Dáil debates

Wednesday, 16 September 2020

Workers' Rights: Motion [Private Members]

 

4:00 pm

Photo of Pat BuckleyPat Buckley (Cork East, Sinn Fein) | Oireachtas source

I commend the Deputies who tabled this Private Members' motion this evening. We were in the House earlier today talking about taxi drivers. Many of the partners, husbands and wives of the Debenhams workers are taxi drivers so they will not be rushing down to the bank to take out loans to go on holidays when the Government lifts the travel restrictions. The Duffy Cahill report has been mentioned already. When there were emergencies in this country in the past, including the bank bailout, the Government was quick enough to introduce emergency legislation. We are talking about real lives and real people here. The Debenhams workers have been let down. When one goes to work, one provides a service. One expects that when one gives goodness, one will get goodness back but this company has crapped them. That is as polite as I can be. I have been dealing with the workers in my office, as have my two Sinn Féin colleagues from Cork and the families are broken. I am not just talking about families close to the city where the Debenhams stores are located. The workers are well spread out and they are absolutely broken. We have a Taoiseach from Cork at the moment. Everyone from Cork is praising him but he cannot even look after his own in Cork.

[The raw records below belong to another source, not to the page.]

(* ===== verification/Ias.v ===== *)
(** * Attestation reports (src/tlcc_enclave/enclave/ias.cpp)

    Verification of the report of the Intel attestation service that
    accompanies a registered chaincode enclave: the signature over the report
    body, the hash of the enclave's public key and the measurement in the
    quote. OpenSSL's RSA verification, the decoding of EC keys and the layout of
    the SDK's [sgx_quote_t] are the class [IasCrypto]. The only call of the
    function is commented out in ledger.cpp. The checks are here; the function
    with the memory of its JSON value is in [IasHeap]. *)
From S2P Require Import Prelude Utils Base64 Parson ParsonParse StdMap Sgx Fabric EccEnclave.
Import Utils Base64 Parson ParsonParse StdMap Sgx Fabric EccEnclave.

Module Ias.

Definition IAS_SUCCESS : Z := 0.
Definition IAS_ERROR : Z := -1.

(** [memcmp] of two blocks of the same size, as -1, 0 or 1. *)
Definition memcmp (a b : bytes) : Z :=
  match bytes_compare a b with Eq => 0 | Lt => -1 | Gt => 1 end.

(** [BN_bn2bin] of a number that is not negative: big endian, without leading
    zeros, [BN_num_bytes] bytes. *)
Fixpoint bn_bytes (fuel : nat) (n : Z) : bytes :=
  match fuel with
  | O => []
  | S f => if bool_decide (n <= 0)%Z then [] else bn_bytes f (n / 256) ++ [z2b n]
  end.
Definition BN_bn2bin (n : Z) : bytes := bn_bytes (S (Z.to_nat (Z.log2 n))) n.

Class IasCrypto := {
  (** The offsets of [report_body.mr_enclave] and [report_body.report_data] in
      an [sgx_quote_t]. *)
  mr_enclave_offset : nat;
  report_data_offset : nat;
  (** [PEM_read_bio_PUBKEY] of the built-in Intel key succeeds. *)
  intel_key_parses : bool;
  (** [RSA_verify] with the Intel key: digest and signature. *)
  RSA_verify : bytes → bytes → Z;
  (** The affine coordinates of the key [d2i_EC_PUBKEY] decodes. *)
  d2i_EC_PUBKEY : bytes → option (Z * Z) }.

Section ias.
Context {O : OpenSSL} {I : IasCrypto}.

Definition quote_from_attestation_report_body (report_body : bytes) : res bytes :=
  root ← json_parse_string (Some report_body);
  base64_quote ← deref (json_object_get_string (json_value_get_object root) (bs "isvEnclaveQuoteBody"));
  Ok (b64_decode (cstr base64_quote)).

Definition verify_mrenclave_in_quote (quote mrenclave : option bytes) : res Z :=
  match quote, mrenclave with
  | Some q, Some m =>
      a ← load q mr_enclave_offset 32;
      b ← load m 0 32;
      Ok (memcmp a b)
  | _, _ => Ok (-1)%Z
  end.

Definition verify_enclave_pk_in_quote (quote enclave_pk_der : option bytes) : res Z :=
  match quote, enclave_pk_der with
  | Some q, Some der =>
      match d2i_EC_PUBKEY der with
      | None => Ok (-1)%Z
      | Some (x, y) =>
          let pk_hash := SHA256 (BN_bn2bin x ++ BN_bn2bin y) in
          d ← load q report_data_offset 32;
          Ok (memcmp d pk_hash)
      end
  | _, _ => Ok (-1)%Z
  end.

(** The checks, if the strings of the JSON value were read before it is freed. *)
Definition intact_checks (json : bytes) (mrenclave : option bytes) : res Z :=
  if negb intel_key_parses then Ok IAS_ERROR
  else
    root ← json_parse_string (Some json);
    match root with
    | None => Ok IAS_ERROR
    | Some _ =>
        let o := json_value_get_object root in
        let base64_enclave_pk := json_object_get_string o (bs "EnclavePk") in
        let base64_signature := json_object_get_string o (bs "IASReport-Signature") in
        let base64_report_body := json_object_get_string o (bs "IASResponseBody") in
        sig ← deref base64_signature;
        let signature := b64_decode (cstr sig) in
        body ← deref base64_report_body;
        let report_body := b64_decode (cstr body) in
        let ret := RSA_verify (SHA256 report_body) signature in
        if bool_decide (ret = 0 ∨ ret = -1)%Z then Ok IAS_ERROR
        else
          quote ← quote_from_attestation_report_body report_body;
          pk ← deref base64_enclave_pk;
          let enclave_pk := b64_decode (cstr pk) in
          r ← verify_enclave_pk_in_quote (Some quote) (Some enclave_pk);
          if bool_decide (r ≠ 0)%Z then Ok IAS_ERROR
          else
            r ← verify_mrenclave_in_quote (Some quote) mrenclave;
            if bool_decide (r ≠ 0)%Z then Ok IAS_ERROR else Ok IAS_SUCCESS
    end.
End ias.

(** ** Big-endian numbers *)

Definition be_value (b : bytes) : Z := fold_left (λ acc c, acc * 256 + b2z c)%Z b 0%Z.

Fixpoint strip_leading (b : bytes) : bytes :=
  match b with
  | x00 :: b' => strip_leading b'
  | _ => b
  end.

Lemma be_value_snoc b c : be_value (b ++ [c]) = (be_value b * 256 + b2z c)%Z.
Proof. unfold be_value. by rewrite fold_left_app. Qed.

Lemma be_value_nonneg b : (0 <= be_value b)%Z.
Proof.
  induction b as [|c b IH] using rev_ind; [done|]. rewrite be_value_snoc. pose proof (b2z_range c). lia.
Qed.

Lemma be_value_strip b : be_value (strip_leading b) = be_value b.
Proof. induction b as [|c b IH]; [done|]. cbn [strip_leading]. destruct c; done. Qed.

(** No leading zero. *)
Definition significant (b : bytes) : Prop := match b with c :: _ => c ≠ x00 | [] => True end.

Lemma strip_significant b : significant (strip_leading b).
Proof. induction b as [|c b IH]; [done|]. cbn [strip_leading]. by destruct c. Qed.

Lemma strip_id b : significant b → strip_leading b = b.
Proof. destruct b as [|c b]; [done|]. cbn. by destruct c. Qed.

Lemma strip_shorter b : ¬ significant b → length (strip_leading b) < length b.
Proof.
  assert (∀ b, length (strip_leading b) <= length b) as Hle.
  { intros b'. induction b' as [|c b' IH]; [done|]. cbn [strip_leading length]. destruct c; cbn [length]; lia. }
  destruct b as [|c b]; [by intros []|]. cbn [significant]. intros Hc.
  assert (c = x00) as -> by (by destruct (decide (c = x00))). cbn [strip_leading length]. specialize (Hle b). lia.
Qed.

Lemma strip_length b : length (strip_leading b) <= length b.
Proof. induction b as [|c b IH]; [done|]. cbn [strip_leading length]. destruct c; cbn [length]; lia. Qed.

Lemma be_value_lower b : significant b → (256 ^ (Z.of_nat (length b)) <= 256 * be_value b)%Z ∨ b = [].
Proof.
  induction b as [|c b IH] using rev_ind; intros Hs; [by right|]. left. rewrite be_value_snoc, length_app.
  cbn [length]. rewrite Nat2Z.inj_add. change (Z.of_nat 1) with 1%Z. rewrite Z.pow_add_r by lia.
  pose proof (b2z_range c). destruct b as [|d b].
  { cbn in *. assert (b2z c ≠ 0)%Z by (intros E; apply Hs; apply b2z_inj; by rewrite E). lia. }
  destruct IH as [IH|?]; [exact Hs| |done]. lia.
Qed.

Lemma bn_bytes_value b : significant b → ∀ fuel, length b <= fuel → bn_bytes fuel (be_value b) = b.
Proof.
  induction b as [|c b IH] using rev_ind; intros Hs fuel Hf; [by destruct fuel|].
  rewrite length_app in Hf. cbn in Hf. destruct fuel as [|fuel]; [lia|]. cbn [bn_bytes].
  pose proof (be_value_lower (b ++ [c]) Hs) as [Hl|Hnil]; [|by destruct b].
  assert (0 < 256 ^ Z.of_nat (length (b ++ [c])))%Z by (apply Z.pow_pos_nonneg; lia).
  rewrite bool_decide_false by lia. rewrite be_value_snoc. pose proof (b2z_range c).
  replace ((be_value b * 256 + b2z c) / 256)%Z with (be_value b) by (Z.div_mod_to_equations; lia).
  rewrite IH; [|by destruct b|lia]. f_equal. f_equal. apply z2b_eq. Z.div_mod_to_equations; lia.
Qed.

Lemma BN_bn2bin_value b : BN_bn2bin (be_value b) = strip_leading b.
Proof.
  rewrite <-be_value_strip. set (t := strip_leading b). assert (significant t) as Hs by apply strip_significant.
  unfold BN_bn2bin. apply bn_bytes_value; [done|].
  destruct (be_value_lower t Hs) as [Hl|E]; [|rewrite E; cbn; lia].
  destruct (decide (length t <= 1)) as [?|Hlen]; [lia|].
  assert (2 ^ (Z.of_nat (length t) - 1) <= be_value t)%Z as Hv.
  { replace (256 ^ Z.of_nat (length t))%Z with (256 * 256 ^ (Z.of_nat (length t) - 1))%Z in Hl
      by (rewrite <-Z.pow_succ_r by lia; f_equal; lia).
    assert (2 ^ (Z.of_nat (length t) - 1) <= 256 ^ (Z.of_nat (length t) - 1))%Z by (apply Z.pow_le_mono_l; lia). lia. }
  apply Z.log2_le_pow2 in Hv; [lia|]. assert (0 < 2 ^ (Z.of_nat (length t) - 1))%Z by (apply Z.pow_pos_nonneg; lia). lia.
Qed.

(** ** What the verification guarantees *)

Lemma memcmp_zero a b : memcmp a b = 0%Z ↔ a = b.
Proof.
  unfold memcmp. rewrite <-bytes_compare_eq. by destruct (bytes_compare a b).
Qed.

Section laws.
Context {O : OpenSSL} {I : IasCrypto}.

(** What the checks would guarantee if the freed strings were still intact:
    a report is accepted only with a signature of the attestation service over
    its body, when the quote in the body has the expected measurement and its
    report data starts with the hash of the registered key's coordinates. *)
Theorem attestation_sound json mrenclave : intact_checks json mrenclave = Ok IAS_SUCCESS →
  ∃ v sig body key quote x y m,
    json_parse_string (Some json) = Ok (Some v) ∧
    json_object_get_string (json_value_get_object (Some v)) (bs "IASReport-Signature") = Some sig ∧
    json_object_get_string (json_value_get_object (Some v)) (bs "IASResponseBody") = Some body ∧
    json_object_get_string (json_value_get_object (Some v)) (bs "EnclavePk") = Some key ∧
    (RSA_verify (SHA256 (b64_decode (cstr body))) (b64_decode (cstr sig)) ≠ 0)%Z ∧
    (RSA_verify (SHA256 (b64_decode (cstr body))) (b64_decode (cstr sig)) ≠ -1)%Z ∧
    quote_from_attestation_report_body (b64_decode (cstr body)) = Ok quote ∧
    d2i_EC_PUBKEY (b64_decode (cstr key)) = Some (x, y) ∧
    load quote report_data_offset 32 = Ok (SHA256 (BN_bn2bin x ++ BN_bn2bin y)) ∧
    mrenclave = Some m ∧ load quote mr_enclave_offset 32 = load m 0 32.
Proof.
  unfold intact_checks. intros H. case_match; [done|]. res_inv H. destruct r as [v|]; [|done].
  res_inv H. rename r into sig. res_inv H. rename r into body. case_bool_decide as Hrsa; [done|].
  res_inv H. rename r into quote. res_inv H. rename r into key. res_inv H. rename r into rk.
  case_bool_decide as Hrk; [done|]. res_inv H. rename r into rm. case_bool_decide as Hrm; [done|].
  subst rk rm.
  destruct (json_object_get_string _ (bs "IASReport-Signature")) as [?|] eqn:E1; [|done].
  destruct (json_object_get_string _ (bs "IASResponseBody")) as [?|] eqn:E2; [|done].
  destruct (json_object_get_string _ (bs "EnclavePk")) as [?|] eqn:E3; [|done]. cbn in *. simplify_eq.
  unfold verify_enclave_pk_in_quote in *.
  destruct (d2i_EC_PUBKEY _) as [[x y]|] eqn:E4; [|done].
  unfold verify_mrenclave_in_quote in *. destruct mrenclave as [m|]; [|done].
  match goal with H : (d ← load quote report_data_offset 32; _) = Ok 0%Z |- _ => res_inv H; injection H as H end.
  match goal with H : (a ← load quote mr_enclave_offset 32; _) = Ok 0%Z |- _ => res_inv H; res_inv H; injection H as H end.
  rewrite memcmp_zero in *. subst. eexists v, sig, body, key, quote, x, y, m. split_and!; try done.
  - intros E. apply Hrsa. auto.
  - intros E. apply Hrsa. auto.
  - congruence.
Qed.

Lemma verify_enclave_pk_eq xb yb der quote : d2i_EC_PUBKEY der = Some (be_value xb, be_value yb) →
  load quote report_data_offset 32 = Ok (SHA256 (xb ++ yb)) →
  verify_enclave_pk_in_quote (Some quote) (Some der) =
  Ok (memcmp (SHA256 (xb ++ yb)) (SHA256 (strip_leading xb ++ strip_leading yb))).
Proof.
  intros Hd Hl. unfold verify_enclave_pk_in_quote. rewrite Hd, Hl, !BN_bn2bin_value. done.
Qed.

(** The key check is incomplete. An enclave puts the hash of the 64 bytes of
    its key (two 32-byte coordinates) in its report; the check hashes the
    coordinates without leading zeros. A key whose coordinates have none is
    accepted; any other is rejected, unless the two different messages collide. *)
Theorem enclave_pk_check xb yb der quote : length xb = 32 → length yb = 32 →
  d2i_EC_PUBKEY der = Some (be_value xb, be_value yb) →
  load quote report_data_offset 32 = Ok (SHA256 (xb ++ yb)) →
  (significant xb → significant yb → verify_enclave_pk_in_quote (Some quote) (Some der) = Ok 0%Z) ∧
  (¬ significant xb ∨ ¬ significant yb → verify_enclave_pk_in_quote (Some quote) (Some der) = Ok 0%Z →
   strip_leading xb ++ strip_leading yb ≠ xb ++ yb ∧
   SHA256 (strip_leading xb ++ strip_leading yb) = SHA256 (xb ++ yb)).
Proof.
  intros Hx Hy Hd Hl. rewrite (verify_enclave_pk_eq xb yb) by done. split.
  - intros Hsx Hsy. rewrite !strip_id by done. f_equal. by apply memcmp_zero.
  - intros Hs Hok. injection Hok as Hok. apply memcmp_zero in Hok. split; [|done]. intros E.
    apply (f_equal length) in E. rewrite !length_app in E.
    assert (∀ b, length (strip_leading b) <= length b) as Hle.
    { intros b. destruct b as [|c b]; [done|]. destruct (decide (c = x00)) as [->|Hc].
      - pose proof (strip_shorter (x00 :: b)) as H. cbn [significant] in H. specialize (H ltac:(auto)). lia.
      - by rewrite strip_id. }
    pose proof (Hle xb). pose proof (Hle yb).
    destruct Hs as [Hs|Hs]; apply strip_shorter in Hs; lia.
Qed.
End laws.

(** ** Concrete runs *)

#[local] Existing Instance ToyFabric.toy_openssl.

Definition toy_ias : IasCrypto := {|
  mr_enclave_offset := 32;
  report_data_offset := 0;
  intel_key_parses := true;
  RSA_verify h sig := if bool_decide (h = sig) then 1%Z else 0%Z;
  d2i_EC_PUBKEY der := if bool_decide (length der = 64)
                       then Some (be_value (take 32 der), be_value (drop 32 der)) else None |}.
#[local] Existing Instance toy_ias.

(** A key, the quote of its enclave and the report of the service. *)
Definition sample_key : bytes := repeat x07 32 ++ repeat x09 32.
Definition sample_quote : bytes := SHA256 sample_key ++ repeat x05 32.
Definition json_of (fields : list (bytes * bytes)) : bytes :=
  [x7b] ++ concat (map (λ p, [x22] ++ p.1 ++ [x22; x3a; x22] ++ b64_encode p.2 ++ [x22; x2c]) fields) ++
  [x22; x22; x3a; x30; x7d].
Definition sample_report_body : bytes := json_of [(bs "isvEnclaveQuoteBody", sample_quote)].
Definition sample_json : bytes :=
  json_of [(bs "EnclavePk", sample_key); (bs "IASReport-Signature", SHA256 sample_report_body);
           (bs "IASResponseBody", sample_report_body)].

Lemma attestation_sound_witness : ∃ quote, load quote mr_enclave_offset 32 = load (repeat x05 32) 0 32.
Proof.
  destruct (attestation_sound sample_json (Some (repeat x05 32)))
    as (v & sig & body & key & quote & x & y & m & H); [vm_compute; reflexivity|].
  destruct H as (_ & _ & _ & _ & _ & _ & _ & _ & _ & [= <-] & H). exists quote. exact H.
Defined.

Lemma enclave_pk_check_witness :
  verify_enclave_pk_in_quote (Some sample_quote) (Some sample_key) = Ok 0%Z.
Proof.
  destruct (enclave_pk_check (repeat x07 32) (repeat x09 32) sample_key sample_quote) as [H _];
    [reflexivity|reflexivity|vm_compute; reflexivity|vm_compute; reflexivity|].
  apply H; discriminate.
Defined.
End Ias.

Sometimes we come in here and score political points and throw insults across the floor but what we should be doing here is punishing the people who are crapping on our own. These are our own people, our own citizens who were working and paying tax into the Exchequer. What are we doing? We are giving them a pat on the back. A pat on the back is a foot and a half from a kick in the backside. That is what I was always told. It does not wear well with people when they cannot put food on the table. They are stressed out of their heads. We have problems at the moment with public transport and school buses, not to mention people who cannot get to work and who are trying to get their children to school. The taxi industry is probably tied into this. Nothing is working for them. All they want is fairness and respect. Even if the Government stood up and had a fight with Debenhams and the liquidators and said "No, we are not taking this; this is our country, these are our rules and these are our people and we are going to stand up for them" then some credit could be garnered from this. It is so disheartening to come in here, 160 days later, when a Debenhams worker is in Cork on a 12-hour fast. It is getting serious and I am appealing to the Government to support this motion, support the Debenhams workers and give them the respect they should have garnered when they got up early every morning to go to work, to earn a few bob, to send the gag to school, to pay their mortgage, pay for their car and so on. All of a sudden, that has been taken away from them and all we have is excuses from the Government. It claims that we cannot do this or that but we are supposed to be the legislators. We are supposed to be the people who write the rules. How many times have I come into this House and said that we were trying to fix something that was not broken? Today the system is broken and we should be putting it right. I cannot overstate the social and mental impact of this and the anguish that has been caused. The bravery of the workers and their families who are supporting them must be commended. If there is anything the Government can do in terms of doing the right thing and standing by the workers, standing by our own people, it should do it.